/---

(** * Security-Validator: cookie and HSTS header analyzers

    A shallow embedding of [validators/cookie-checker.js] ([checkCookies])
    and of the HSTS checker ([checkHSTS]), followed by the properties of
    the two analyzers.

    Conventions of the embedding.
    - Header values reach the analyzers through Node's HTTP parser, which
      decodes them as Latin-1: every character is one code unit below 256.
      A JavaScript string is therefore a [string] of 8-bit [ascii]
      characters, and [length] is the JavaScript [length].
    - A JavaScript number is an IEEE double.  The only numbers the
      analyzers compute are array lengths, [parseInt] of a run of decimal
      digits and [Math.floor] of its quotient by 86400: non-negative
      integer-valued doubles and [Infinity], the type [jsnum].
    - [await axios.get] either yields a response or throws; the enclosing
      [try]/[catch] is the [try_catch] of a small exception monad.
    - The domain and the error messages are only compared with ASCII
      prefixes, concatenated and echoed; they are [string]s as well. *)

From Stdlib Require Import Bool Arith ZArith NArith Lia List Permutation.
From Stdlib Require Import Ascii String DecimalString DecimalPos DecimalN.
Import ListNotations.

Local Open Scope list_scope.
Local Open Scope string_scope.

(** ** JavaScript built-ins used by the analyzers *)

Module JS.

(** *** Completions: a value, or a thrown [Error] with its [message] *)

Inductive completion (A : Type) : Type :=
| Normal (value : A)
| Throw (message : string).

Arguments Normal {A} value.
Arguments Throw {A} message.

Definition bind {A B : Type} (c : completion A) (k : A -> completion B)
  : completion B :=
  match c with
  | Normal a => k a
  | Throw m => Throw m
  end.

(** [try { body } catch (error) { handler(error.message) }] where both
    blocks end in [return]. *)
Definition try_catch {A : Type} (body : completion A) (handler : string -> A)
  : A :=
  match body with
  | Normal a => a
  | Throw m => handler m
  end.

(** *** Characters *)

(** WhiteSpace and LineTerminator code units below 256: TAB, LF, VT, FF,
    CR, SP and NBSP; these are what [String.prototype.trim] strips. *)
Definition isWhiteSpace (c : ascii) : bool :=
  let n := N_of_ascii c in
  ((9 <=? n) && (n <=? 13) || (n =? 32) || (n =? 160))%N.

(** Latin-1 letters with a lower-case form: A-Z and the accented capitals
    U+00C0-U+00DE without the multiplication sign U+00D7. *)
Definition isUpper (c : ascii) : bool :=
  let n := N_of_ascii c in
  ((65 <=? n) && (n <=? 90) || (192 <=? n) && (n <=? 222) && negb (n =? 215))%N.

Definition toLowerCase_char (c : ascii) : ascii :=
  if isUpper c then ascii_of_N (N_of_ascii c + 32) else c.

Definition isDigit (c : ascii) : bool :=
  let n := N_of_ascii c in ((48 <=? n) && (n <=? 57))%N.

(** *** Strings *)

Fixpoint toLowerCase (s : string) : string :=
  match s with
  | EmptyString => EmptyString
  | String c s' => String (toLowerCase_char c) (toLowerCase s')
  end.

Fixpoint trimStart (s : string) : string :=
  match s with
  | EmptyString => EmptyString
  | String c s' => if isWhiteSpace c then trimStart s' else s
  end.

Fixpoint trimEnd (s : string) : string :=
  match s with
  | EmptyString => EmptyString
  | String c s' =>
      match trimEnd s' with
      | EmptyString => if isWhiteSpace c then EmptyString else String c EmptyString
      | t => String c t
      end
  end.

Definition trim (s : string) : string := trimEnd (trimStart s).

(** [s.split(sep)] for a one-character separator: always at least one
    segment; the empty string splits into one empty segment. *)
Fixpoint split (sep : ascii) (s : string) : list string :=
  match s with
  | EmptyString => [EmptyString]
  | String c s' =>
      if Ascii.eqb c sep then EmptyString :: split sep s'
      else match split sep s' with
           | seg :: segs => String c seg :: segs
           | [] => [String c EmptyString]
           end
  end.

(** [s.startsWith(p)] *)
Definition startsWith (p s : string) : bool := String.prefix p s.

\---

Problem to work on: Find the word "trimStart" in the data and show each line that holds it.

Response:
Fixpoint trimStart (s : string) : string :=
  | String c s' => if isWhiteSpace c then trimStart s' else s
Definition trim (s : string) : string := trimEnd (trimStart s).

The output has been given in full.